With these new inner thoughts, Josefa did not notice a change: Cándido was no longer complaining about the jungle’s small inhabitants, as though he had made a truce with his anger. His silence had become real since that night when Josefa, in her bed, felt that the world seemed to stop. When Cándido slowly turned his head and Josefa looked at him discreetly, she saw how his eyes gleamed with a brightness as intense as her own. He held a bit of air and exhaled forcefully, so she would notice that he was watching her.
“You need to be handled with a raised whip!” he said, but she ignored him, because the darkness hid her face and could not give her away. “Don’t act like you can’t talk.”

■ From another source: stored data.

(** [w'] is [w] after one [this.snapshot()] for [src]: the snapshot [r]
    holds what the state holds, and nothing else has changed. *)
Definition snapped {C} (src : origin) (w w' : World C) (v : TransportState)
    (r : loc) : Prop :=
  contents w' = Some v ∧ view (heap_of w') r = Some v ∧
  trace w' = EvSnapshot src r v :: trace w ∧
  heap_of w `prefix_of` heap_of w' ∧ state w' = state w ∧
  listeners w' = listeners w ∧ connectTimer w' = connectTimer w ∧
  timers w' = timers w ∧ next_timer w' = next_timer w ∧ now w' = now w ∧
  client w' = client w ∧ inv w'.

(** What each kind of frame does, in terms of the contents [v] of the state
    before the step. *)
Definition step_spec {C} (B : behaviour C) (v : TransportState) (w : World C)
    (k : frame) (w' : World C) (ks : list frame) : Prop :=
  match k with
  | KOp GetState => ks = [] ∧ ∃ r, snapped FromGetState w w' v r
  | KOp (Subscribe l) =>
      ∃ r, ks = [KInvoke l r] ∧
           snapped (FromSubscribe l)
                   (with_listeners w (set_add l (listeners w))) w' v r
  | KOp (Unsubscribe l) => w' = unsubscribed w l ∧ ks = []
  | KOp (Connect p) =>
      if decide (connState v = connected) then w' = w ∧ ks = []
      else ∃ snap, ks = [KDeliver 0 snap; KArm] ∧
                   emitted w w' (connecting_v (server p) v) snap
  | KOp Disconnect =>
      ∃ snap, ks = [KDeliver 0 snap] ∧
              emitted (clear_connect_timer w) w' (with_conn disconnected v) snap
  | KOp (JoinChannel c) =>
      ∃ snap, ks = [KDeliver 0 snap] ∧ emitted w w' (join_v c v) snap
  | KOp (SetMute b) =>
      ∃ snap, ks = [KDeliver 0 snap] ∧
              emitted w w' (updateMe_v (Some b) None v) snap
  | KOp (SetDeafen b) =>
      ∃ snap, ks = [KDeliver 0 snap] ∧
              emitted w w' (updateMe_v None (Some b) v) snap
  | KDeliver i s =>
      w' = w ∧
      ks = match listeners w !! i with
           | None => []
           | Some None => [KDeliver (S i) s]
           | Some (Some l) => [KInvoke l s; KDeliver (S i) s]
           end
  | KInvoke l s =>
      ∃ vs, view (heap_of w) s = Some vs ∧
            w' = mkWorld (heap_of w) (state w) (listeners w) (connectTimer w)
                         (timers w) (next_timer w) (now w)
                         (B l s vs (client w)).1 (EvCall l s vs :: trace w) ∧
            ks = frame_of_action s <$> (B l s vs (client w)).2
  | KArm => w' = arm_connect_timer (clear_connect_timer w) ∧ ks = []
  | KMutate t m =>
      ks = [] ∧ contents w' = Some v ∧
      w' = if bool_decide (t ∈ snapshot_roots (trace w))
           then with_heap w (apply_mutation (heap_of w) t m) else w
  | KAdvance t =>
      match earliest (timers w) with
      | Some (id, due) =>
          if due <=? t
          then ∃ snap, ks = [KDeliver 0 snap; KAdvance t] ∧
                 emitted (with_timers w (clearTimeout id (timers w))
                                      (now w `max` due))
                         w' (with_conn connected v) snap
          else w' = with_timers w (timers w) (now w `max` t) ∧ ks = []
      | None => w' = with_timers w (timers w) (now w `max` t) ∧ ks = []
      end
  end.

(** ** The methods as functions on the contents of the state *)

(** The change a method call makes to the state ([None]: the call does not
    call [update]). *)
Definition op_change (o : op) (v : TransportState) : option change :=
  match o with
  | Connect p =>
      if decide (connState v = connected) then None
      else Some (ChConnecting (server p))
  | Disconnect => Some (ChConn disconnected)
  | JoinChannel c => Some (ChJoin c)
  | SetMute b => Some (ChMe (Some b) None)
  | SetDeafen b => Some (ChMe None (Some b))
  | GetState | Subscribe _ | Unsubscribe _ => None
  end.

Definition op_result (o : op) (v : TransportState) : TransportState :=
  match op_change o v with Some ch => apply_change ch v | None => v end.

(** The timers the host holds after a method call. *)
Definition op_timers {C} (o : op) (v : TransportState) (w : World C)
  : list (nat * nat) :=
  match o with
  | Connect _ =>
      if decide (connState v = connected) then timers w
      else timers (clear_connect_timer w) ++ [(next_timer w, now w + latency)]
  | Disconnect => timers (clear_connect_timer w)
  | _ => timers w
  end.

(** The five methods that return a promise: the ones that can update the
    state. *)
Definition updates (o : op) : Prop :=
  match o with
  | GetState | Subscribe _ | Unsubscribe _ => False
  | _ => True
  end.

(** The world a script ends in on a fresh transport, given enough fuel. *)
Definition world_after {C} (B : behaviour C) (c : C) (n : nat)
    (script : list frame) : World C :=
  match run B n (createMockTransport c) script with
  | Some (w, _) => w
  | None => createMockTransport c
  end.

(** Snapshots in a history hold what they were built with. *)
Definition intact {C} (w : World C) (tr : list event) : Prop :=
  ∀ src r v, EvSnapshot src r v ∈ tr → view (heap_of w) r = Some v.
(** * Test-automation server: selection, reconciliation and step extraction

    A shallow embedding of the Python sources [utils.py], [jira_client.py],
    [dependency_resolver.py] and [main.py], and the properties of the
    specification proved over it.

    Conventions of the embedding.
    - A Python [str] is a [string]; a character is a code point below 256.
    - A Python [set] of keys is a [gset string]; a Python list is a [list].
    - A call that may raise returns a [Result]; code that reads or writes the
      results file or the execution logs runs in the monad [M] over [World].
    - [print] and [logger] calls have no effect on any returned value and
      are left out; the server log they write is not part of [World], whose
      [logs] are the execution logs of the tests. *)

From stdpp Require Import base gmap list strings.
From Stdlib Require Import Ascii.
From Stdlib Require String.
From Stdlib Require DecimalString.

(** ** Python string operations *)

Module PyStr.

(** [c.isspace()] for a one-character [str] whose code point is below 256. *)
Definition isspace (c : ascii) : bool :=
  match c with
  | "009" | "010" | "011" | "012" | "013"
  | "028" | "029" | "030" | "031" | " " | "133" | "160" => true
  | _ => false
  end%char.

(** [s.lstrip()] *)
Fixpoint lstrip (s : string) : string :=
  match s with
  | EmptyString => EmptyString
  | String c s' => if isspace c then lstrip s' else s
  end.

(** [s.rstrip()] *)
Fixpoint rstrip (s : string) : string :=
  match s with
  | EmptyString => EmptyString
  | String c s' =>
      match rstrip s' with
      | EmptyString => if isspace c then EmptyString else String c EmptyString
      | t => String c t
      end
  end.

(** [s.strip()] *)
Definition strip (s : string) : string := rstrip (lstrip s).

(** [bool(s)]: a [str] is truthy when it is not empty. *)
Definition truthy (s : string) : bool :=
  match s with EmptyString => false | String _ _ => true end.

(** [s.split(sep)] for a one-character separator. *)
Fixpoint split (sep : ascii) (s : string) : list string :=
  match s with
  | EmptyString => [EmptyString]
  | String c s' =>
      if Ascii.eqb c sep then EmptyString :: split sep s'
      else match split sep s' with
           | [] => [String c EmptyString]
           | w :: ws => String c w :: ws
           end
  end.

(** [s.startswith(p)] *)
Fixpoint startswith (p s : string) : bool :=
  match p, s with
  | EmptyString, _ => true
  | String _ _, EmptyString => false
  | String a p', String b s' => Ascii.eqb a b && startswith p' s'
  end.

(** [sub in s] *)
Fixpoint contains (sub s : string) : bool :=
  startswith sub s
  || match s with
     | EmptyString => false
     | String _ s' => contains sub s'
     end.

(** [c.lower()] for a code point below 256: the letters A to Z and the
    accented capitals 192 to 222, the sign 215 apart, move up by 32. *)
Definition lower_char (c : ascii) : ascii :=
  let n := nat_of_ascii c in
  if (65 <=? n)%nat && (n <=? 90)%nat
     || (192 <=? n)%nat && (n <=? 222)%nat && negb (n =? 215)%nat
  then ascii_of_nat (n + 32) else c.

Fixpoint lower (s : string) : string :=
  match s with
  | EmptyString => EmptyString
  | String c s' => String (lower_char c) (lower s')
  end.

(** [s[n:]] *)
Fixpoint drop (n : nat) (s : string) : string :=
  match n, s with
  | O, _ => s
  | S n', String _ s' => drop n' s'
  | S _, EmptyString => EmptyString
  end.

(** Splits [s] at the first occurrence of [sub]: the text before it and the
    text after it. *)
Fixpoint partition (sub s : string) : option (string * string) :=
  if startswith sub s then Some (EmptyString, drop (String.length sub) s)
  else match s with
       | EmptyString => None
       | String c s' =>
           match partition sub s' with
           | Some (before, after) => Some (String c before, after)
           | None => None
           end
       end.
(** ** After the import was posted *)

(** X14 — How a submission ends.  Once the POST to the ingest endpoint
    has settled, [handleSubmit] always ends by enabling the submit button
    again, whatever happened.  It empties the input field and refreshes the
    job list exactly when the server answered with a job id; a 2xx answer
    without [job_id] passes in silence: no notification, the input kept.
    Any failure shows exactly one destructive notification and keeps the
    input. *)
Theorem submit_outcome (r : Shortcodes.Settled string) :
  let actions := Submit.handleSubmit_resume r in
  (exists before, actions = (before ++ [Submit.SubmitLoading false])%list /\
                  ~ In (Submit.SubmitLoading false) before /\
                  ~ In (Submit.SubmitLoading true) before) /\
  (In Submit.LoadJobs actions <->
   exists id, r = Shortcodes.Ok (Some id) /\ id <> EmptyString) /\
  (In Submit.ClearInput actions <-> In Submit.LoadJobs actions) /\
  (List.length (filter Submit.is_notify actions) =
   match r with
   | Shortcodes.Ok (Some id) => if JsString.is_empty id then 0 else 1
   | Shortcodes.Ok None => 0
   | _ => 1
   end)%nat.
Proof.
  cbv zeta. unfold Submit.handleSubmit_resume. split.
  { eexists. split; [reflexivity|]. unfold Submit.startImport.
    destruct r as [[[|c id]|] | detail | message]; cbn; intuition discriminate. }
  unfold Submit.startImport.
  destruct r as [[[|c id]|] | detail | message]; cbn.
  - split; [split; [intuition discriminate | intros (id & H & Hne); now injection H as <-]|].
    split; [intuition discriminate | reflexivity].
  - split; [split; [intros _; eexists; split; [reflexivity | discriminate] | auto 10]|].
    split; [split; auto 10 | reflexivity].
  - split; [split; [intuition discriminate | intros (id & H & _); discriminate]|].
    split; [intuition discriminate | reflexivity].
  - split; [split; [intuition discriminate | intros (id & H & _); discriminate]|].
    split; [intuition discriminate | reflexivity].
  - split; [split; [intuition discriminate | intros (id & H & _); discriminate]|].
    split; [intuition discriminate | reflexivity].
Qed.

(** ** The accordion timeout *)

Lemma cancel_debounced (st : Accordion.State) :
  Accordion.debounced st ->
  Accordion.cancel st =
    Accordion.mkState None [] (Accordion.cleanupTasks st) (Accordion.nextHandle st).
Proof.
  unfold Accordion.debounced, Accordion.cancel.
  destruct st as [[h|] l n next]; cbn.
  - intros (_ & s & ->). cbn. now rewrite Nat.eqb_refl.
  - now intros ->.
Qed.

Lemma iter_cancel (n : nat) (tasks next : nat) :
  Nat.iter n Accordion.cancel (Accordion.mkState None [] tasks next) =
  Accordion.mkState None [] tasks next.
Proof. induction n as [|n IH]; [reflexivity|]. now rewrite Nat.iter_succ, IH. Qed.

Lemma debounced_step (e : Accordion.Event) (st st' : Accordion.State)
      (recalculated : list string) :
  Accordion.debounced st ->
  Accordion.step e st = Some (st', recalculated) ->
  Accordion.debounced st' /\
  Accordion.cleanupTasks st' = Accordion.scheduled [e] (Accordion.cleanupTasks st) /\
  (List.length recalculated + List.length (Accordion.timeouts st')
   <= Accordion.calls [e] + List.length (Accordion.timeouts st))%nat.
Proof.
  intros Hd Hstep. destruct e as [sectionId | handle | |]; cbn [Accordion.step] in Hstep.
  - injection Hstep as <- <-. unfold Accordion.scheduleAccordionRecalculation.
    rewrite (cancel_debounced _ Hd). cbn.
    repeat split; [lia | eauto | lia].
  - unfold Accordion.timeoutRuns in Hstep.
    destruct (find _ (Accordion.timeouts st)) as [[h s]|] eqn:Hf; [|discriminate].
    injection Hstep as <- <-. unfold Accordion.debounced in Hd.
    destruct (Accordion.accordionRecalcTimeout st) as [h0|].
    + destruct Hd as (Hlt & s0 & Ht). rewrite Ht in *. cbn in Hf.
      destruct (h0 =? handle)%nat eqn:E; [|discriminate]. injection Hf as <- <-.
      cbn. rewrite E. cbn. repeat split; lia.
    + rewrite Hd in Hf. discriminate.
  - injection Hstep as <- <-. rewrite (cancel_debounced _ Hd). cbn.
    repeat split; lia.
  - injection Hstep as <- <-. unfold Accordion.cleanup.
    rewrite (cancel_debounced _ Hd), iter_cancel. cbn.
    repeat split; lia.
Qed.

“Speak? And aren’t you sleepy?” Josefa immediately replied.
“I sleep lightly,” Cándido clarified. “I must keep watch, because you sleep like an anaconda.”
They both laughed.
Josefa fixed her gaze on her father’s dark eyes: they were two planets shining in a confusing and strangely desolate universe. She held back a soft cry because she would have liked to see him laugh; she always wanted to see him laugh. It was nighttime, the meddlesome darkness always kept her from being able to see important things.
“What does it mean to sleep shallowly?” she asked, to keep the conversation going.
“Sleeping lightly,” Cándido answered, raising his voice a bit because the rain kept splashing outside.
“So, I sleep heavily?” she wanted to mock. “I’m a heavy sleeper.”
“Yes, you do! You sleep like you are trying to catch the devil,” he said, laughing.
“And you, who are you trying to catch?” she asked.
Cándido’s silhouette froze for a moment and kept silent.
“There it is again!” He spoke slowly. “There it is!” he repeated, excitedly, and got up to take a look between the tables.
Josefa sat up suddenly as well, confused by her father’s movements. But she immediately froze when she heard that bird howl again.
“It’s him!” she said, “I didn’t dream it!”
But she was talking to herself, because Cándido, without her noticing, had gone out with his machete, an oil lamp and a parichi to cover himself from the rain.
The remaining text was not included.